Seating depth of a particular bullet is heavily dependent on its ogive shape, the curve part for the end of the parallel shank out to the tip. In the case of the 105 Hdy bthp, it's ogive is rather "stubby", as a "tangent" ogive, so it hits the lands of your rifle quickly, meaning the OAL will be shorter than expected, usually around 2.200.
The only real way to see what any given bullet will do length-wise in your barrel is to use something like hornady's bullet OAL comparator, with the 6 Arc modified case, plus a caliper (preferably digital, they're not too expensive any more).
Bullets such as the 103 eldx, or 108, have a more sleek, "secant" ogive and so can be seated with a longer OAL without hitting any lands.

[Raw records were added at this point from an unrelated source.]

(* ===== verification/ValueFactory.v ===== *)
(** The value factory: [src/include/type/value_factory.h].

    The pool argument of the source is unused there and left out.  The message
    of a "not coercable" exception prints the value, which can itself fail. *)

From Stdlib Require Import SpecFloat.
From S2P Require Import Prelude Bytes Ieee CString Value Types.

(** ** Definitions *)

Definition Clone (src : Value) : res Value := Value_Copy src.
Definition GetTinyIntValue (value : Z) : res Value := Value_int8 TINYINT value.
Definition GetSmallIntValue (value : Z) : res Value := Value_int16 SMALLINT value.
Definition GetIntegerValue (value : Z) : res Value := Value_int32 INTEGER value.
Definition GetBigIntValue (value : Z) : res Value := Value_int64 BIGINT value.
Definition GetTimestampValue (value : Z) : res Value := Value_int64 TIMESTAMP (signed 64 value).
Definition GetDecimalValue (value : double) : res Value := Value_double DECIMAL value.

(** The three overloads of [GetBooleanValue]. *)
Definition GetBooleanValue_cmp (value : CmpBool) : res Value :=
  Value_int8 BOOLEAN (match value with CmpNull => BUSTUB_BOOLEAN_NULL | CmpTrue => 1 | CmpFalse => 0 end).
Definition GetBooleanValue_bool (value : bool) : res Value := Value_int8 BOOLEAN (Z.b2z value).
Definition GetBooleanValue_int8 (value : Z) : res Value := Value_int8 BOOLEAN value.

(** [strlen]: the bytes before the first zero, which has to be there. *)
Fixpoint strlen (s : bytes) : res Z :=
  match s with
  | [] => Err OutOfBounds
  | c :: s => if c =? 0 then Ok 0 else let! n := strlen s in Ok (n + 1)
  end.

(** The three overloads of [GetVarcharValue]. *)
Definition GetVarcharValue_len (value : option bytes) (len : Z) (manage_data : bool) : res Value :=
  Value_varlen VARCHAR value len manage_data.
Definition GetVarcharValue_cstr (value : option bytes) (manage_data : bool) : res Value :=
  let! len := match value with None => Ok 0 | Some s => let! n := strlen s in Ok (unsigned 32 (n + 1)) end in
  GetVarcharValue_len value len manage_data.
Definition GetVarcharValue (value : bytes) : res Value := Value_string VARCHAR value.

Definition GetNullValueByType (type_id : TypeId) : res Value :=
  match type_id with
  | BOOLEAN => GetBooleanValue_int8 BUSTUB_BOOLEAN_NULL
  | TINYINT => GetTinyIntValue BUSTUB_INT8_NULL
  | SMALLINT => GetSmallIntValue BUSTUB_INT16_NULL
  | INTEGER => GetIntegerValue BUSTUB_INT32_NULL
  | BIGINT => GetBigIntValue BUSTUB_INT64_NULL
  | DECIMAL => GetDecimalValue BUSTUB_DECIMAL_NULL
  | VARCHAR => GetVarcharValue_cstr None false
  | _ => Err (Raised EX_UNKNOWN_TYPE)
  end.

Definition GetZeroValueByType (type_id : TypeId) : res Value :=
  match type_id with
  | BOOLEAN => GetBooleanValue_bool false
  | TINYINT => GetTinyIntValue 0
  | SMALLINT => GetSmallIntValue 0
  | INTEGER => GetIntegerValue 0
  | BIGINT => GetBigIntValue 0
  | DECIMAL => GetDecimalValue (double_of_Z 0)
  | VARCHAR => GetVarcharValue (str "0")
  | _ => Err (Raised EX_UNKNOWN_TYPE)
  end.

(** [throw Exception(ToString(value) + " is not coercable to ...")]. *)
Definition not_coercable (value : Value) : res Value :=
  let! _ := Value_ToString value in Err (Raised EX_INVALID).

(** [catch (std::out_of_range &e) {...} catch (std::invalid_argument &e) {...}]. *)
Definition catch_conversion {A} (r : res A) : res A :=
  match r with
  | Err StdOutOfRange => Err (Raised EX_OUT_OF_RANGE)
  | Err StdInvalidArgument => Err (Raised EX_INVALID)
  | _ => r
  end.

Definition CastAsBigInt (value : Value) : res Value :=
  if IsCoercableFrom BIGINT (type_id_ value) then
    if IsNull value then GetBigIntValue BUSTUB_INT64_NULL else
    match type_id_ value with
    | TINYINT | SMALLINT | INTEGER | BIGINT => let! z := GetAs_int value in GetBigIntValue z
    | DECIMAL =>
      let! d := GetAs_double value in
      let! _ := check_double_range d (double_of_Z BUSTUB_INT64_MIN) (double_of_Z BUSTUB_INT64_MAX) in
      let! z := double_to_int 64 d in
      GetBigIntValue z
    | VARCHAR =>
      let! s := Value_ToString value in
      let! bigint := catch_conversion (stoll s) in
      let! _ := check_range bigint BUSTUB_INT64_MIN BUSTUB_INT64_MAX in
      GetBigIntValue bigint
    | _ => not_coercable value
    end
  else not_coercable value.

Definition CastAsInteger (value : Value) : res Value :=
  if IsCoercableFrom INTEGER (type_id_ value) then
    if IsNull value then GetIntegerValue BUSTUB_INT32_NULL else
    match type_id_ value with
    | TINYINT | SMALLINT | INTEGER => let! z := GetAs_int value in GetIntegerValue z
    | BIGINT =>
      let! z := GetAs_int value in
      let! _ := check_range z BUSTUB_INT32_MIN BUSTUB_INT32_MAX in
      GetIntegerValue (signed 32 z)
    | DECIMAL =>
      let! d := GetAs_double value in
      let! _ := check_double_range d (double_of_Z BUSTUB_INT32_MIN) (double_of_Z BUSTUB_INT32_MAX) in
      let! z := double_to_int 32 d in
      GetIntegerValue z
    | VARCHAR =>
      let! s := Value_ToString value in
      let! integer := catch_conversion (stoi s) in
      GetIntegerValue integer
    | _ => not_coercable value
    end
  else not_coercable value.

Definition CastAsSmallInt (value : Value) : res Value :=
  if IsCoercableFrom SMALLINT (type_id_ value) then
    if IsNull value then GetSmallIntValue BUSTUB_INT16_NULL else
    match type_id_ value with
    | TINYINT | SMALLINT => let! z := GetAs_int value in GetSmallIntValue z
    | INTEGER | BIGINT =>
      let! z := GetAs_int value in
      let! _ := check_range z BUSTUB_INT16_MIN BUSTUB_INT16_MAX in
      GetSmallIntValue (signed 16 z)
    | DECIMAL =>
      let! d := GetAs_double value in
      let! _ := check_double_range d (double_of_Z BUSTUB_INT16_MIN) (double_of_Z BUSTUB_INT16_MAX) in
      let! z := double_to_int 16 d in
      GetSmallIntValue z
    | VARCHAR =>
      let! s := Value_ToString value in
      let! i := catch_conversion (stoi s) in
      let smallint := signed 16 i in
      if smallint <? BUSTUB_INT16_MIN then Err (Raised EX_OUT_OF_RANGE) else GetSmallIntValue smallint
    | _ => not_coercable value
    end
  else not_coercable value.

Definition CastAsTinyInt (value : Value) : res Value :=
  if IsCoercableFrom TINYINT (type_id_ value) then
    if IsNull value then GetTinyIntValue BUSTUB_INT8_NULL else
    match type_id_ value with
    | TINYINT => let! z := GetAs_int value in GetTinyIntValue z
    | SMALLINT | INTEGER | BIGINT =>
      let! z := GetAs_int value in
      let! _ := check_range z BUSTUB_INT8_MIN BUSTUB_INT8_MAX in
      GetTinyIntValue (signed 8 z)
    | DECIMAL =>
      let! d := GetAs_double value in
      let! _ := check_double_range d (double_of_Z BUSTUB_INT8_MIN) (double_of_Z BUSTUB_INT8_MAX) in
      let! z := double_to_int 8 d in
      GetTinyIntValue z
    | VARCHAR =>
      let! s := Value_ToString value in
      let! i := catch_conversion (stoi s) in
      let tinyint := signed 8 i in
      if tinyint <? BUSTUB_INT8_MIN then Err (Raised EX_OUT_OF_RANGE) else GetTinyIntValue tinyint
    | _ => not_coercable value
    end
  else not_coercable value.

Definition CastAsDecimal (value : Value) : res Value :=
  if IsCoercableFrom DECIMAL (type_id_ value) then
    if IsNull value then GetDecimalValue BUSTUB_DECIMAL_NULL else
    match type_id_ value with
    | TINYINT | SMALLINT | INTEGER | BIGINT => let! z := GetAs_int value in GetDecimalValue (double_of_Z z)
    | DECIMAL => let! d := GetAs_double value in GetDecimalValue d
    | VARCHAR =>
      let! s := Value_ToString value in
      let! d := catch_conversion (stod s) in
      let! _ := check_double_range d BUSTUB_DECIMAL_MIN BUSTUB_DECIMAL_MAX in
      GetDecimalValue d
    | _ => not_coercable value
    end
  else not_coercable value.

Definition CastAsVarchar (value : Value) : res Value :=
  if IsCoercableFrom VARCHAR (type_id_ value) then
    if IsNull value then GetVarcharValue_cstr None false else
    match type_id_ value with
    | BOOLEAN | TINYINT | SMALLINT | INTEGER | BIGINT | DECIMAL | VARCHAR =>
      let! s := Value_ToString value in GetVarcharValue s
    | _ => not_coercable value
    end
  else not_coercable value.

(** The type instance of [TIMESTAMP] is a null pointer: the function stops at
    its first line. *)
Definition CastAsTimestamp (value : Value) : res Value :=
  let! self := GetInstance (MkVtable INVALID BOOLEAN TINYINT SMALLINT INTEGER BIGINT DECIMAL VARCHAR) TIMESTAMP in
  if IsCoercableFrom self (type_id_ value) then type_error else not_coercable value.

Definition CastAsBoolean (value : Value) : res Value :=
  if IsCoercableFrom BOOLEAN (type_id_ value) then
    if IsNull value then GetBooleanValue_int8 BUSTUB_BOOLEAN_NULL else
    match type_id_ value with
    | BOOLEAN => let! z := GetAs_int value in GetBooleanValue_int8 z
    | VARCHAR =>
      let! s := Value_ToString value in
      let s := tolower <$> s in
      if bool_decide (s = str "true") || bool_decide (s = str "1") || bool_decide (s = str "t")
      then GetBooleanValue_bool true
      else if bool_decide (s = str "false") || bool_decide (s = str "0") || bool_decide (s = str "f")
      then GetBooleanValue_bool false
      else Err (Raised EX_INVALID)
    | _ => not_coercable value
    end
  else not_coercable value.

(** ** Lemmas *)

(** The factory's cast to a type. *)
Definition factory_cast (t : TypeId) : Value -> res Value :=
  match t with
  | BOOLEAN => CastAsBoolean
  | TINYINT => CastAsTinyInt | SMALLINT => CastAsSmallInt | INTEGER => CastAsInteger | BIGINT => CastAsBigInt
  | DECIMAL => CastAsDecimal | VARCHAR => CastAsVarchar | _ => CastAsTimestamp
  end.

The final comment is that, for most AR type mags, as stated above, you won't in many cases be able to get close to lands since you are limited to 2.280-2.290 or so and some bullets may need to hit 2.340-2.400 before they touch the lands.
There's a lot more that you can go into on talking distance to lands, what OAL to choose, whether to "jam" or not (I don't jam) and so on... but this ought to get you started.
1000's of theories as to what is the "best" OAL or "best" M.O.... keep a log of what you're doing so you can track any good or bad loads and results, etc... I use a spreadsheet.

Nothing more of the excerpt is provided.